Me alcanza en Kioto el libro La cabeza cortada de Yukio Mishima (Berenice), del cordobés Molero Campos. Es una novela -magnífica, por cierto- en la que su autor, acogiéndose a la hipótesis de que las cabezas separadas del tronco disponen de unos segundos de lucidez antes de fundir en negro, reconstruye lo que Mishima vio, pensó y sintió cuando la katana de Furu-Koga le segó el cuello. Un repaso, intramuros y en primera persona, de su vida y de sus libros.
La aparición de esta novela no puede ser más oportuna. Siguen las celebraciones, aunque sea sarcasmo llamarlas así, del heroico gesto de extrema incorrección política protagonizado por el autor de El pabellón de oro. Sucedió hace 40 años, y los japoneses, hoy como entonces, siguen sin entender (y, lo que es peor, sin querer entender) por qué Mishima hizo lo que hizo. Prefieren pensar que era un loco, un enfermo, un pervertido, un payaso, un histrión narcisista, sadomasoquista y exhibicionista.

Nada más falso. Molero Campos lo explica muy bien. Los japoneses deberían leer con atención su libro, aunque dudo de que lo hagan, porque la verdad incomoda. Tan documentado está que el lector, al hilo de sus páginas, se olvida de que es un apócrifo y cae en el espejismo de creer que es el propio Mishima quien lo escribe

Imposible sería resumir aquí la complejidad del proceso psicológico e ideológico, subjetivo y objetivo, colectivo e íntimo, que condujo a Mishima a subir al calvario. ¿Un loco? ¡Pero si su seppuku es el hecho más coherente, tanto en su dimensión ética como en la estética, de toda la historia de la literatura! Ambas cosas, sí, porque la búsqueda de la belleza era, para aquel samurái metido a escritor, el único fundamento de la moral. «Lo mismo escribía lo que había vivido» -confiesa- «que trataba de acomodar mi conducta a lo que había dejado por escrito».
Remontémonos a la Ningen Sengen o Declaración de Humanidad… Uno de enero de 1946. Han transcurrido cuatro meses y medio desde la fecha de la rendición del país ante los vigorosos argumentos nucleares del «amigo americano» (hoy lo es). Un villano, el general Douglas McArthur tuvo la desfachatez de plantarse en tal día como ése, «con pantalón corto de campaña y los zapatos sucios», ante el descendiente de la diosa Amaterasu y le exigió, mirándole directamente a los ojos y tratándolo de tú a tú, no sólo que capitulara, sino que renunciase a su condición divina.
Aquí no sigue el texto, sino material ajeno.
(** [Model.objects.create(stripe_id=sid, **defaults)]: one INSERT. *)
Definition objects_create (model : string) (sid : pyval)
    (defaults : StripeObject) : M Row :=
  fun w => let rows := objects model (db w) in
           let obj := mkRow (fresh_pk rows) sid defaults in
           (Ok obj, write_table model (rows ++ [obj]) (Inserted model (pk obj)) w).

(** [Model.objects.get_or_create(stripe_id=sid, defaults=defaults)]:
    only [DoesNotExist] leads to creation. *)
Definition get_or_create (model : string) (sid : pyval)
    (defaults : StripeObject) : M (Row * bool) :=
  try_except
    (let* obj := objects_get model sid in ret (obj, false))
    (fun e => match e with
              | DoesNotExist _ =>
                  Some (let* obj := objects_create model sid defaults in
                        ret (obj, true))
              | _ => None
              end).

(** [obj.save()] on a stored instance: one UPDATE of the row with its
    primary key. *)
Definition save (model : string) (obj : Row) : M unit :=
  fun w => let rows := objects model (db w) in
           let rows' := (fun r => if decide (pk r = pk obj) then obj else r) <$> rows in
           (Ok tt, write_table model rows' (Updated model (pk obj)) w).
End ORM.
Hirohito, tembloroso, cabizbajo, con voz atiplada, se avino a ello.
Cuenta nueva. El Mikado dejaba de existir. Cien millones de personas se quedaban huérfanas. Entre ellas, un joven aprendiz de escritor, «nacido y crecido anacrónico». Su muerte también lo fue. Se llamaba Kimitake Hiraoka. Con el tiempo llegaría a ser Yukio Mishima.

Cuentan que el falangista Eugenio Montes, cuando Dionisio Ridruejo tiró la camisa vieja y fundó un partido político, le dijo:

- Quien ha enviado a morir a decenas de miles de compatriotas y llega a la conclusión de que aquella lucha fue un error sólo puede hacer dos cosas… Si es cristiano, la Trapa; y si no, un tiro en la sien.

Hirohito no envió a morir a miles, sino a millones. Más de tres. No era ateo. Tenía fe en Amaterasu, en su estirpe solar y en él mismo. Por eso, aunque creyente, sólo tenía un camino, que no era el de irse a un monasterio zen: lavar su culpa con la sangre en el rito religioso del seppuku.

Renunciando a éste, reconoció, en efecto, como McArthur le exigía, que sólo era un mísero mortal.

Todavía hoy, pese a ello, muchos nipones de aquella hornada -no así los de las sucesivas- dicen que un dios no deja de serlo firmando un papel.

Mishima también lo creía y, leal hasta el fin, hizo, para devolver la honra al ángel caído, lo que el ilustre traidor no había sido capaz de hacer. Lo saludó con los tres gritos de ritual -¡Tenno heika banzai!-, dio una postrera calada a su último cigarrillo, hundió el tanto (katana corta) en el hara (abdomen) y voló, kamikaze al fin, hacia el plexo solar de Amaterasu.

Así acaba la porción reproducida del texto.